Background and Purpose: Understanding inheritance patterns, gene action types, and effective breeding strategies is crucial for improving agricultural traits. Generation mean analysis is a powerful method for assessing genetic parameters and heritability of traits. This study was designed to investigate the genetic parameters involved in the inheritance of morphological traits and yield components in four cotton cultivars through generation mean analysis.
 
Materials and Methods: To analyse the genetic inheritance of traits, P1, P2, F1, F2, BC1, and BC2 generations were produced in 2020-2021. These generations were evaluated in 2022 using a randomized complete block design with three replications across three regions. After performing analysis of variance and identifying significant differences among generations, genetic analysis was conducted using the Method of Jinks and Hayman with three- and six-parameter models.

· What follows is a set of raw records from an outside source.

(** C1, as the code has it.  A status-line error for a 4xx code other than
    400, 401 and 429 is of kind HTTP and is not retried; 401 is of kind
    Auth and is not retried; and an error whose lowered text contains "400",
    once past the cancel, EOF, timeout and network checks, is of kind
    RateLimit with a one-minute delay, with or without rate language, and is
    retried while attempts remain. *)
Theorem C1_4xx_classification erm rid ep g attempt :
  (∀ code, 400 ≤ code ≤ 499 → code ≠ 400 → code ≠ 401 → code ≠ 429 →
     let c := ClassifyError erm (Some (statusError code)) rid ep g attempt in
     ErrorType_ c = ErrorTypeHTTP ∧ ShouldRetry c = false) ∧
  (let c := ClassifyError erm (Some (statusError 401)) rid ep g attempt in
   ErrorType_ c = ErrorTypeAuth ∧ ShouldRetry c = false) ∧
  (∀ e, reachesTextRules e → Contains (ToLower (Error e)) "400" = true →
     let c := ClassifyError erm (Some e) rid ep g attempt in
     ErrorType_ c = ErrorTypeRateLimit ∧ RetryableAfter c = Minute ∧
     (attempt < maxRetries erm → ShouldRetry c = true)).
Proof.
  split; [|split].
  - intros code Hc H0 H1 H9 c.
    assert (Hk : ErrorType_ c = ErrorTypeHTTP).
    { unfold c.
      rewrite (ClassifyError_kind_indep _ (NewErrorRecoveryManager None)
                 _ _ "" _ "" _ "" _ 0).
      fold (kindOf (statusError code)). rewrite status_4xx_kind by done.
      repeat case_bool_decide; done. }
    split; [done|]. by apply ShouldRetry_HTTP.
  - intros c.
    assert (Hk : ErrorType_ c = ErrorTypeAuth).
    { unfold c.
      by rewrite (ClassifyError_kind_indep _ (NewErrorRecoveryManager None)
                    _ _ "" _ "" _ "" _ 0). }
    split; [done|]. by apply ShouldRetry_Auth.
  - intros e (Hcc & Heof & Hct & Hto & Hnet) H400 c.
    assert (Hc : c = classified
                   {| RequestID := rid; EndpointName := ep; GroupName := g;
                      AttemptCount := attempt; ErrorType_ := ErrorTypeUnknown;
                      OriginalError := Some e; RetryableAfter := 0;
                      MaxRetries := maxRetries erm |}
                   ErrorTypeRateLimit Minute).
    { unfold c, ClassifyError. rewrite Hcc, Heof, Hct, Hto, Hnet.
      unfold rateLimitText. rewrite H400.
      by rewrite !orb_true_r. }
    rewrite Hc. split; [done|]. split; [done|].
    intros Hlt. unfold ShouldRetry. simpl.
    destruct (attempt >=? maxRetries erm) eqn:E; [lia|done].
Qed.

Lemma C1_4xx_classification_witness :
  let erm := NewErrorRecoveryManager None in
  (let c := ClassifyError erm (Some (statusError 404)) "req-1" "A" "A" 0 in
   ErrorType_ c = ErrorTypeHTTP ∧ ShouldRetry c = false) ∧
  (let c := ClassifyError erm (Some (errors_New "Bad Request 400")) "req-1" "A" "A" 0 in
   ErrorType_ c = ErrorTypeRateLimit ∧ RetryableAfter c = Minute ∧
   ShouldRetry c = true).
Proof.
  pose proof (C1_4xx_classification (NewErrorRecoveryManager None)
                "req-1" "A" "A" 0) as (H4 & _ & H400).
  split.
  - apply (H4 404); lia.
  - destruct (H400 (errors_New "Bad Request 400")) as (Hk & Hd & Hr).
    + repeat split; vm_compute; reflexivity.
    + vm_compute; reflexivity.
    + split; [exact Hk | split; [exact Hd | apply Hr; vm_compute; reflexivity]].
Defined.

(** C1 as stated fails at status 400: the status line carries no rate,
    quota or throttle wording, yet it is classified RateLimit, not HTTP, and
    is retried.  It also fails at status 401, which is classified Auth. *)
Lemma C1_counterexample :
  let erm := NewErrorRecoveryManager None in
  let c := ClassifyError erm (Some (statusError 400)) "req-1" "A" "A" 0 in
  let c' := ClassifyError erm (Some (statusError 401)) "req-1" "A" "A" 0 in
  rateLanguage (ToLower (Error (statusError 400))) = false ∧
  ErrorType_ c = ErrorTypeRateLimit ∧ ErrorType_ c ≠ ErrorTypeHTTP ∧
  ShouldRetry c = true ∧
  ErrorType_ c' = ErrorTypeAuth ∧ ErrorType_ c' ≠ ErrorTypeHTTP.
Proof. vm_compute. repeat split; congruence. Qed.

(** The code's status switch agrees with the specification's table. *)
Lemma finalStatus_specStatus ty : finalStatus ty = specStatus ty.
Proof. by destruct ty. Qed.

(** C2.  A context of kind EOF, ResponseTimeout, Stream, HTTP, Auth, Unknown
    or ClientCancel is never retried, whatever the attempt count and the
    cap; and when a tracker is attached and the request has an id,
    [HandleFinalFailure] issues exactly one update of that request's
    record, whose status is the terminal status the table gives for the
    kind ("error" for the kinds it does not list). *)
Theorem C2_final_kinds_and_terminal_status erm c tracker :
  (ErrorType_ c ∈ finalKinds → ShouldRetry c = false) ∧
  (usageTracker erm = Some tracker → RequestID c ≠ "" →
   ∃ opts,
     usageTracker (HandleFinalFailure erm c) =
       Some (tracker ++ [(RequestID c, opts)]) ∧
     uoStatus opts = Some (specStatus (ErrorType_ c)) ∧
     uoRetryCount opts = Some (AttemptCount c)).
Proof.
  split.
  - unfold finalKinds, ShouldRetry. intros Hin.
    destruct (AttemptCount c >=? MaxRetries c); [done|].
    repeat (apply elem_of_cons in Hin as [-> | Hin]; [done|]).
    by apply elem_of_nil in Hin.
  - intros Ht Hid. unfold HandleFinalFailure. rewrite Ht.
    rewrite bool_decide_eq_false_2 by done. simpl.
    eexists. split; [reflexivity|]. simpl.
    by rewrite finalStatus_specStatus.
Qed.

The means and standard errors for each trait were calculated across the different generations.
 
Results: The variance analysis revealed significant differences among regions and cultivars. At Hashemabad, the Armaghan variety yielded the highest, whereas at Karkandeh and Darab, the Golestan variety was superior. No significant differences were found among generations in terms of plant height, number and length of reproductive branches, and number of bolls. However, significant variations were observed for boll weight, lint percentage, yield, and earliness. The lowest boll weight, lint percentage, and yield were associated with the green seed parent (P1). The F2 progeny exhibited the highest yield, averaging 2899 g/plot, which may be attributed to its genetic diversity. Additionally, performance differences between the green seed parent and the white seed parent were evident.
 
Conclusion: The superior performance of progenies relative to their parents suggests the presence of a dominance effect in controlling these traits. For boll weight and number of reproductive branches, both additive and dominance × additive effects are significant. The prominence of the additive effect indicates that selection and self-pollination are effective breeding methods for these traits. In contrast, traits such as lint percentage were more influenced by dominance × dominance interactions, indicating potential double epistasis effects. The dominance variance exceeded the additive variance, and the degree of dominance was greater than one, suggesting that selection alone may be inadequate. Therefore, hybridisation may be a more effective approach for achieving breeding objectives for these traits.